*Work order:*
Scan the entries below for the word "both", then copy each line that holds it.

*Supplied data:*
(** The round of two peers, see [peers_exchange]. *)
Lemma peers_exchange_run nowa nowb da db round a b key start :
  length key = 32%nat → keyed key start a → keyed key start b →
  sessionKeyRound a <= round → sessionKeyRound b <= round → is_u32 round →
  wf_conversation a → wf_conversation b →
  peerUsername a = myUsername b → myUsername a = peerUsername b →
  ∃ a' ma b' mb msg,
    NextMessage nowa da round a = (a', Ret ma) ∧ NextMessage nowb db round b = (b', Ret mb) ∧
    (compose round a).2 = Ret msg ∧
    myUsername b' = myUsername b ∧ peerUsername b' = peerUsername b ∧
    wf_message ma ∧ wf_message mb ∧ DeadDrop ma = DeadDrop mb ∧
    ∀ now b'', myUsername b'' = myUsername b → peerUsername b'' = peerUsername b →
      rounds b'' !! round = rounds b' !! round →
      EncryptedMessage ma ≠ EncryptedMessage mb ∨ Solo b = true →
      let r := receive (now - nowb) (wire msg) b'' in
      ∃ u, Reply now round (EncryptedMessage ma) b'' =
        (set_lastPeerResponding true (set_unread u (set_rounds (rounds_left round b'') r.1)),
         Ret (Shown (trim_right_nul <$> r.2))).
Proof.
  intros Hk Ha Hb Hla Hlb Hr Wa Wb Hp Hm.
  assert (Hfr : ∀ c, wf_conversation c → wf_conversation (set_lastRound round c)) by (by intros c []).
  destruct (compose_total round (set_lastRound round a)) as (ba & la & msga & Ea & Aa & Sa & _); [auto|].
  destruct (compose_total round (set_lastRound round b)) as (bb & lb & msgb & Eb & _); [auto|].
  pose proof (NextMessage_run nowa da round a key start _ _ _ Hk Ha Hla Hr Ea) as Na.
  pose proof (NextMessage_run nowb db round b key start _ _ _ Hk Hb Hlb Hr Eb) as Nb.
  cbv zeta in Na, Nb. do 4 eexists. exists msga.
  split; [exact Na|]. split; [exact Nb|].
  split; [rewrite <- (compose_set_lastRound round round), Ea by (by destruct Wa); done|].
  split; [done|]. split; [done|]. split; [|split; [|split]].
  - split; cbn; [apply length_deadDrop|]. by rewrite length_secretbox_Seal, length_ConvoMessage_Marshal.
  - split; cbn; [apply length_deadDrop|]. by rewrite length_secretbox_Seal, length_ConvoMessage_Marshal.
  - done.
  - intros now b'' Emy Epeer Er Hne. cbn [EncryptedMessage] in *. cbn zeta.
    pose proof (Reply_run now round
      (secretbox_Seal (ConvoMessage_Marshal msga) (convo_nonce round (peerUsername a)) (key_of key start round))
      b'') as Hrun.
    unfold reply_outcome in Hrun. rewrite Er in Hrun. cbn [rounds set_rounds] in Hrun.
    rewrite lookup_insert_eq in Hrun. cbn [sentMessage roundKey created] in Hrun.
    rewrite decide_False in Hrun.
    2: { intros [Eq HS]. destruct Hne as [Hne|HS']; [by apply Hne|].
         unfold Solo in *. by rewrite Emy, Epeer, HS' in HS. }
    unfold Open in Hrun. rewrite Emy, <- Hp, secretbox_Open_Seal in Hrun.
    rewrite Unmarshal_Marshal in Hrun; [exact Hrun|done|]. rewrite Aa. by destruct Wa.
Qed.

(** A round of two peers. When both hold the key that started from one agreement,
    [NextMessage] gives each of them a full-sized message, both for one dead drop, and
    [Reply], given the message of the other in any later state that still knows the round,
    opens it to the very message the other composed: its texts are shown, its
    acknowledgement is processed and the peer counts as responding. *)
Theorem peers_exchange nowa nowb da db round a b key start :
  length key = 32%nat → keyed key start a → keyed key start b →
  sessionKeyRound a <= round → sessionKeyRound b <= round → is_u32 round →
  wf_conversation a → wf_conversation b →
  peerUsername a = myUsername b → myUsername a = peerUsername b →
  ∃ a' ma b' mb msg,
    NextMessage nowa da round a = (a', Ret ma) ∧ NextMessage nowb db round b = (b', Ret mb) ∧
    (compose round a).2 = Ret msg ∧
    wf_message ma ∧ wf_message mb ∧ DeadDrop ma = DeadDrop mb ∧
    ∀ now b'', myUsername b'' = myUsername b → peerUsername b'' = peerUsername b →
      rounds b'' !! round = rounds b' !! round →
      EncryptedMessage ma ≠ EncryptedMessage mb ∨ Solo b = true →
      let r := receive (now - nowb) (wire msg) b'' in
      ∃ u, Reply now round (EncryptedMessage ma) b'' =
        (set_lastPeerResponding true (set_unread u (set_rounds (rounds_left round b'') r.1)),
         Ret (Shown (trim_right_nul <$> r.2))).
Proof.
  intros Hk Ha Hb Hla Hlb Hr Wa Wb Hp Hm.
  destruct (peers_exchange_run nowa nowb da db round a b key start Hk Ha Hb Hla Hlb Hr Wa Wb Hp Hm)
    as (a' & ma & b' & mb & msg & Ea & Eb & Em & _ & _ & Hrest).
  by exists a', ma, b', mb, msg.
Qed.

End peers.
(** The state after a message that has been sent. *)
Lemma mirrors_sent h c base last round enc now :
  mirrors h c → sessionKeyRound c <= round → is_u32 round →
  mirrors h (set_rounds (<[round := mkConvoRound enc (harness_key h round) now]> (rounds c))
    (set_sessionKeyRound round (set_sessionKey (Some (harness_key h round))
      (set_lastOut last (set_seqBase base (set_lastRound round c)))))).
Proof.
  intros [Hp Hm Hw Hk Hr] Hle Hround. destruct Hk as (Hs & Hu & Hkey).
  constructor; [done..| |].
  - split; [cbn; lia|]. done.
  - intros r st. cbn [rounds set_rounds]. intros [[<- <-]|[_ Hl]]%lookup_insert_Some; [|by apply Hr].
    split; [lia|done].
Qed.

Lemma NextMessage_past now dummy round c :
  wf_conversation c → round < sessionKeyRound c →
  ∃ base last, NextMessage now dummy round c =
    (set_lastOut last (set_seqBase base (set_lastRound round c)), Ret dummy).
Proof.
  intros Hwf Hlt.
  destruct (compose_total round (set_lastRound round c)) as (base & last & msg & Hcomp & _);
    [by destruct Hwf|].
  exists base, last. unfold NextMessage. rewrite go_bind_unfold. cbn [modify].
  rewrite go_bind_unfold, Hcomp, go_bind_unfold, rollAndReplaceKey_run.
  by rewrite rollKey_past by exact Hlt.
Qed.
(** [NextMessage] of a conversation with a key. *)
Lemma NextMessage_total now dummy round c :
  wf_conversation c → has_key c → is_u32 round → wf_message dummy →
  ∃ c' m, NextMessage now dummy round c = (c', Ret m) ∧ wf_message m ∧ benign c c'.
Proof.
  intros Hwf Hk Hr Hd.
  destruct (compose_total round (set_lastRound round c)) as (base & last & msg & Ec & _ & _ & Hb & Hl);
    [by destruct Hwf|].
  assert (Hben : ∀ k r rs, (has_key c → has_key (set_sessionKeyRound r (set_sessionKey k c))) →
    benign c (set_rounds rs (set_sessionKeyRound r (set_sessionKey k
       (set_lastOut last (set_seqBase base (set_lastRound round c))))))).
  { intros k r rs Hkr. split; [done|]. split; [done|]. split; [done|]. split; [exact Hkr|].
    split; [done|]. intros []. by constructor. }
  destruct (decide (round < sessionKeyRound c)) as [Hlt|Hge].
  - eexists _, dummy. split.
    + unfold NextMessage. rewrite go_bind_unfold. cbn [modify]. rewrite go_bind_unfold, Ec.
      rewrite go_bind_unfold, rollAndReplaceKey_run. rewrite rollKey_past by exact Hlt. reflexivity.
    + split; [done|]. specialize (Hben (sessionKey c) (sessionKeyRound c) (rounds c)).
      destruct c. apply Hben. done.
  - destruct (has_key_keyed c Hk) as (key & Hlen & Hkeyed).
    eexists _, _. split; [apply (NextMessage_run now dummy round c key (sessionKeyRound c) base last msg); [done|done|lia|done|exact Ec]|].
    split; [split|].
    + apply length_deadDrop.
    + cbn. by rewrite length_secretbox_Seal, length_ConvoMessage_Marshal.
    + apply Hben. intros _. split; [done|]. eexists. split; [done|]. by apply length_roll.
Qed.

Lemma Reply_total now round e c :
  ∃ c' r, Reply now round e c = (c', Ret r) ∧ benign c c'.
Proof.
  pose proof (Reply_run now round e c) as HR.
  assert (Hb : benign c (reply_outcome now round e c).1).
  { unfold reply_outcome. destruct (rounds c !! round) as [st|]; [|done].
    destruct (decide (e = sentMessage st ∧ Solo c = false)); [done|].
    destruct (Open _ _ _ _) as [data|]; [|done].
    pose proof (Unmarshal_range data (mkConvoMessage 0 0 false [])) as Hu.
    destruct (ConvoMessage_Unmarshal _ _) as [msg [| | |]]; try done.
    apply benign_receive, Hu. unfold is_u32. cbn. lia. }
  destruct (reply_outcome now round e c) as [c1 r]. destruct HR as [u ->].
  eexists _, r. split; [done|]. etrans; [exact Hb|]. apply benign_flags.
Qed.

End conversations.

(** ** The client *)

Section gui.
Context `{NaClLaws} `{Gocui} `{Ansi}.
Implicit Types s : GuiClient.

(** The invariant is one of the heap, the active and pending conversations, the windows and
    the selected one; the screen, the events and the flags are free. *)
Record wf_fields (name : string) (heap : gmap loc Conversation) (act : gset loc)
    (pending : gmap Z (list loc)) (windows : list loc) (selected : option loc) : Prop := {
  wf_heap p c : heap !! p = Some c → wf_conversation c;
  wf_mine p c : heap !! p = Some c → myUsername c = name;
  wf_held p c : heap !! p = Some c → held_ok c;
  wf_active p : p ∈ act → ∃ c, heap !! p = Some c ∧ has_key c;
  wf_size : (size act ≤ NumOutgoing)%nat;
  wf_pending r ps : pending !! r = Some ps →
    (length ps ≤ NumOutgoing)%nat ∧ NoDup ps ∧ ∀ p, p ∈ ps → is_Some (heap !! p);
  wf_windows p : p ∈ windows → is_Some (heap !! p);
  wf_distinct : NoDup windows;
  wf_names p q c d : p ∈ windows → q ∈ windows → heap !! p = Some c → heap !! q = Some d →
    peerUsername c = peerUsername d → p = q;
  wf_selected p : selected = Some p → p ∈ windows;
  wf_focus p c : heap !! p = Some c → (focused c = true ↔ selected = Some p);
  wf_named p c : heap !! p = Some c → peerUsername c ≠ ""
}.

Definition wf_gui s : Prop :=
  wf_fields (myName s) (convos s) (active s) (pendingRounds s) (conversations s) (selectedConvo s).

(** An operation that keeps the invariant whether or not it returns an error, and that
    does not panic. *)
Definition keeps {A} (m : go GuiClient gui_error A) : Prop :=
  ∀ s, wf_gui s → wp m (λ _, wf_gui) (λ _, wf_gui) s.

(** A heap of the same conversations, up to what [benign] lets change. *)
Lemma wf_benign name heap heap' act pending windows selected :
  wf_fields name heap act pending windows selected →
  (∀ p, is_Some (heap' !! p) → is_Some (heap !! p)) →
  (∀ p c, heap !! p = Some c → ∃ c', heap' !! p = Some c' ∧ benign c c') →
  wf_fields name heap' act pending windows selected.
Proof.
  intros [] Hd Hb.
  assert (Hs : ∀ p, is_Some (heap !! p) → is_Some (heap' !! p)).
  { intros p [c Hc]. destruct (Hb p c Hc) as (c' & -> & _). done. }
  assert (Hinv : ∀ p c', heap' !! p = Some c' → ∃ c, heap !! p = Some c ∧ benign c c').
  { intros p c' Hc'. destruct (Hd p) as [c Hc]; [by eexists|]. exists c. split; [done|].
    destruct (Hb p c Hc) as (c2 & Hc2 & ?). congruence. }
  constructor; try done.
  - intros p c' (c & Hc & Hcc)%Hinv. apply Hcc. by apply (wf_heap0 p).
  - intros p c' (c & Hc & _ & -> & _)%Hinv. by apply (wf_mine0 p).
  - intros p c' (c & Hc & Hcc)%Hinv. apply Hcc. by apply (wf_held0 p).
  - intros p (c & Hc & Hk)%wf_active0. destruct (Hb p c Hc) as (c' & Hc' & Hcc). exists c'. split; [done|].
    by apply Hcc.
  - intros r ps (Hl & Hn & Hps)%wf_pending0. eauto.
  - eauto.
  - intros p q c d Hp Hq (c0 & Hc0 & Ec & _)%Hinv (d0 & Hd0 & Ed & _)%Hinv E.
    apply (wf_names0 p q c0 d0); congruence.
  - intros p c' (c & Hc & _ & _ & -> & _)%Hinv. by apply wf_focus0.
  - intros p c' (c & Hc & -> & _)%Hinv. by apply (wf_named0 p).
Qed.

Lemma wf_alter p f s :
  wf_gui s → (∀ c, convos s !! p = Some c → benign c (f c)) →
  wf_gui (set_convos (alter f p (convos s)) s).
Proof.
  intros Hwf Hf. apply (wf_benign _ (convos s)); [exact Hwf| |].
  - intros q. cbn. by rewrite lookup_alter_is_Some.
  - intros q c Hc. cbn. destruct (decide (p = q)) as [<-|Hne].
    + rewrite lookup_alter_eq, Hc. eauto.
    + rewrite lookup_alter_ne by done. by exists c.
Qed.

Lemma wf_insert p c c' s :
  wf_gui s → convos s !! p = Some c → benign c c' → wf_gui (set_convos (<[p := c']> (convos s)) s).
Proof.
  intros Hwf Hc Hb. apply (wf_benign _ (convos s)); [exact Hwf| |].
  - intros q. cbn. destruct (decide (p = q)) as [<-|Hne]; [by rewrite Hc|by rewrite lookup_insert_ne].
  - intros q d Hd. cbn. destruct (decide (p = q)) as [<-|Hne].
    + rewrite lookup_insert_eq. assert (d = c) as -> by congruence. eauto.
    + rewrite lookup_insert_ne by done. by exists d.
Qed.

*Result of this task:*
(** A round of two peers. When both hold the key that started from one agreement,
    [NextMessage] gives each of them a full-sized message, both for one dead drop, and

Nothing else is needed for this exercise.